The Avery et al. results were just too far ahead of their time. New observations and theories must only extend the known world a certain amount. If there is no infrastructure that makes you say "of course, that's how it works" then it doesn't resonate, it doesn't mean anything, it doesn't stick.

What was unusual and dramatic about the Watson-Crick structure for DNA?

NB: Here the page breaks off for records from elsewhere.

Definition Stack_push (data : Stack) (value : BV) : outcome Stack :=
  if (length data =? 16)%nat then Err StackOverflow else Ok (data ++ [value]).

(** [Vec::pop] *)
Definition Stack_pop (data : Stack) : outcome (BV * Stack) :=
  match rev data with
  | [] => Err StackUnderflow
  | x :: r => Ok (x, rev r)
  end.

(** [Stack::dupn]: [self.data.get(n)], index [n] of the [Vec]. *)
Definition Stack_dupn (data : Stack) (n : nat) : outcome Stack :=
  match data !! n with
  | None => Err StackUnderflow
  | Some word => Stack_push data word
  end.

(** [Stack::get]: the element [n] places below the top. *)
Definition Stack_get (data : Stack) (n : nat) : outcome BV :=
  if (length data <? n + 1)%nat then Err StackUnderflow
  else match data !! (length data - (n + 1))%nat with
       | Some w => Ok w
       | None => Err StackUnderflow
       end.

(** [<[T]>::swap(i, j)] on in-range indices. *)
Definition vec_swap (data : Stack) (i j : nat) : Stack :=
  match data !! i, data !! j with
  | Some a, Some b => <[i := b]> (<[j := a]> data)
  | _, _ => data
  end.

(** [Stack::swapn]: [self.data.swap(0, n)]. *)
Definition Stack_swapn (data : Stack) (n : nat) : outcome Stack :=
  match data !! n with
  | Some _ => Ok (vec_swap data 0 n)
  | None => Err StackUnderflow
  end.

(** [EVMStack::push]: [assert_eq!(value.get_size(), 256)]. *)
Definition EVMStack_push (s : Stack) (value : BV) : outcome Stack :=
  if (get_size value =? 256)%N then Stack_push s value else Panic.
(** * RedditVideoMakerBot: speech assembly and background segment selection

    A shallow embedding of [src/video_creation/background.py]
    ([get_start_and_end_times], [chop_background]) and of
    [src/TTS/engine_wrapper.py] ([TTSEngine.add_periods], [run],
    [split_post], [call_tts]), followed by the properties of the
    specification stated over it.

    Conventions of the embedding.
    - Python [int] is [Z]; durations that Python holds as [float] are exact
      rationals [Q] (rounding of floating point is not modelled) and are
      compared with [==].  The properties of the running total are stated
      as the additions and the one subtraction that the code makes, in its
      order; none says that subtracting a clip gives back the total from
      before it was added, which rounding does not grant.
    - Python [str] is [string]; the text is taken to be ASCII, which is the
      range on which [\w], [\b] and [str.isspace] are modelled.
    - [raise] is the [Raise] constructor of [result].
    - [random.randint] is the list of its equally likely outcomes. *)

From Stdlib Require Import ZArith QArith Qminmax List FinFun Bool String Ascii Lia Lqa.
Import ListNotations.

(** ** Exceptions and random choice *)

Inductive exn : Type :=
| IndexError
| TypeError
| SourceTooShort      (* "Background source (...) is too short for required video length" *)
| NoValidTimeRange    (* "Unable to create valid time range from clip ..." *)
| VideoTooShort       (* ValueError of the video path of chop_background *)
| GeneratedFileInvalid (* "Generated video file is empty or doesn't exist" *)
| AllVideoMethodsFailed
| CalledProcessError.
(** Resend accepts every mail. *)
Definition resend_accepts : mail_service :=
  {| RESEND_API_KEY := Some (js "re_123");
     resend_constructor := None;
     resend_send := fun _ => resend_data (Some (js "m1"));
     type_error := js "Cannot read properties of null" |}.

Definition mail : email_data :=
  {| to := Some (js "ana@x.org"); e_subject := js "Hi Ana";
     html := js "Dear Ana, welcome."; smtp := Some Sample.sender |}.

Definition mail_without_config : email_data :=
  {| to := Some (js "ana@x.org"); e_subject := js "Hi Ana";
     html := js "Dear Ana, welcome."; smtp := None |}.

Definition http_error : str := js "Edge Function returned a non-2xx status code".

(** A template store that knows the campaign [c1], and a mail function that
    accepts. *)
Definition test_service_ok : test_service :=
  {| fetch_template := fun cid => if str_eqb cid (js "c1") then Some Sample.greeting else None;
     test_invoke := fun _ => None;
     test_type_error := js "Cannot read properties of undefined" |}.

Definition test_service_failing : test_service :=
  {| fetch_template := fun cid => if str_eqb cid (js "c1") then Some Sample.greeting else None;
     test_invoke := fun _ => Some http_error;
     test_type_error := js "Cannot read properties of undefined" |}.

Definition test_request_for (cid : str) (cfg : option smtp_config) : test_request :=
  {| test_options := false; test_campaignId := cid;
     testEmail := Some (js "me@x.org"); test_smtpConfig := cfg |}.


Definition greeting_only : wizard_template :=
  {| wt_subject := subject Sample.greeting;
     wt_body := body Sample.greeting;
     wt_placeholders := Some [js "{{name}}"] |}.

(** A signed-in user whose token the auth service does not accept. *)
Definition stale_client : client :=
  {| campaignError := None;
     may_update := fun _ => true;
     client_authorization := Some (js "Bearer old");
     invoke_error_message := http_error |}.

(** A store that accepts the upload and the update, carries out the delete
    and refuses the insert of the mappings. *)
Definition insert_of_mappings_fails : upload_service :=
  {| unparse := fun _ => js "email,firstName";
     date_now := js "1750000000000";
     uploadError := None;
     csvCampaignError := None;
     delete_applies := true;
     mappingError := Some (js "insert failed") |}.

Definition upload_accepts : upload_service :=
  {| unparse := fun _ => js "email,firstName";
     date_now := js "1750000000000";
     uploadError := None;
     csvCampaignError := None;
     delete_applies := true;
     mappingError := None |}.

(** The mappings saved earlier for campaign [c1] by user [u1], and one of
    another campaign. *)
Definition saved_mappings : list mapping_row :=
  [ {| mr_campaign_id := js "c1"; mr_user_id := Some (js "u1");
       mr_placeholder := js "{{name}}"; mr_csv_header := js "name" |};
    {| mr_campaign_id := js "c2"; mr_user_id := Some (js "u1");
       mr_placeholder := js "{{city}}"; mr_csv_header := js "city" |} ].

End Fixture.

(* ================================================================== *)
(** * Strings: prefixes and occurrences *)
(* ================================================================== *)

Lemma ascii_eqb_eq (a b : ascii) : ascii_eqb a b = true <-> a = b.
Proof. apply Ascii.eqb_eq. Qed.

Lemma ascii_eqb_refl (a : ascii) : ascii_eqb a a = true.
Proof. apply Ascii.eqb_refl. Qed.

Lemma str_eqb_refl (a : str) : str_eqb a a = true.
Proof.
  induction a as [|x a IH]; simpl; [reflexivity|].
  unfold ascii_eqb. now rewrite Ascii.eqb_refl.
Qed.

Lemma str_eqb_eq (a b : str) : str_eqb a b = true <-> a = b.
Proof.
  split.
  - revert b. induction a as [|x a IH]; intros [|y b] H; simpl in H;
      try discriminate; [reflexivity|].
    apply andb_true_iff in H. destruct H as [H1 H2].
    apply Ascii.eqb_eq in H1. apply IH in H2. now subst.
  - intros ->. apply str_eqb_refl.
Qed.
Lemma startsWith_app (p r : str) : startsWith p (p ++ r) = true.
Proof.
  induction p as [|x p IH]; [reflexivity|].
  simpl. now rewrite ascii_eqb_refl.
Qed.

Lemma startsWith_inv (p : str) : forall s,
  startsWith p s = true -> s = p ++ skipn (length p) s.
Proof.
  induction p as [|x p IH]; intros s H; [reflexivity|].
  destruct s as [|y s]; [discriminate|]. simpl in H.
  apply andb_true_iff in H. destruct H as [H1 H2].
  apply ascii_eqb_eq in H1. subst y. simpl. f_equal. now apply IH.
Qed.

Lemma startsWith_length (p s : str) :
  startsWith p s = true -> length p <= length s.
Proof.
  intros H. rewrite (startsWith_inv p s H), length_app. lia.
Qed.

Lemma includes_cons p c s : includes p s = true -> includes p (c :: s) = true.
Proof. intros H. simpl. rewrite H. apply orb_true_r. Qed.

Lemma includes_here p r : includes p (p ++ r) = true.
Proof.
  destruct (p ++ r) eqn:E; simpl; rewrite <- E, startsWith_app; reflexivity.
Qed.

Lemma includes_app_r p a s : includes p s = true -> includes p (a ++ s) = true.
Proof.
  intros H. induction a as [|c a IH]; [assumption|].
  simpl app. now apply includes_cons.
Qed.

Lemma includes_app_l p s : forall b, includes p s = true -> includes p (s ++ b) = true.
Proof.
  induction s as [|c s IH]; intros b H.
  - simpl in H. rewrite orb_false_r in H.
    destruct p; [|discriminate].
    destruct b; reflexivity.
  - simpl in H. apply orb_true_iff in H. destruct H as [H|H].
    + rewrite (startsWith_inv _ _ H), <- app_assoc. apply includes_here.
    + simpl app. apply includes_cons. now apply IH.
Qed.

X-ray diffraction data was only part of the argument for the structure. Native DNA does not crystallize, but rather forms strands of parallel helices, with different nucleotide sequences. Thus, unlike a crystal of a pure protein, an x-ray diffraction pattern of native DNA contains orders of magnitude less information. There were about a dozen blurred smudges, related by 4 fold symmetry. The usable information was:

a helix: the characteristic "X" pattern of spots
a repeat distance of 34 A in the fiber direction
a very strong reflection of spacing 3.4 A

The bases were known to be planar, strongly suspected to stacked parallel to each other. Watson and Crick knew enough chemistry to put the charged phosphates as far apart as possible, at the outer surface of the helix. The breakthrough was Watson's model for base pairing: A with T and G with C. This explained the A=T and G=C pattern seen in all DNA, chronicled in monographs by Chargaff. More significantly, it provided a model for DNA replication.

The Watson-Crick model was as much top-down as bottom up. They were sure DNA was the genetic material, and that its structure would reveal the mechanism. The last sentence of their paper could have written before they guessed the structure.

It was many years before a small DNA helix with a specific nucleotide sequence could be crystallized and its structure directly determined. Watson and Crick were correct.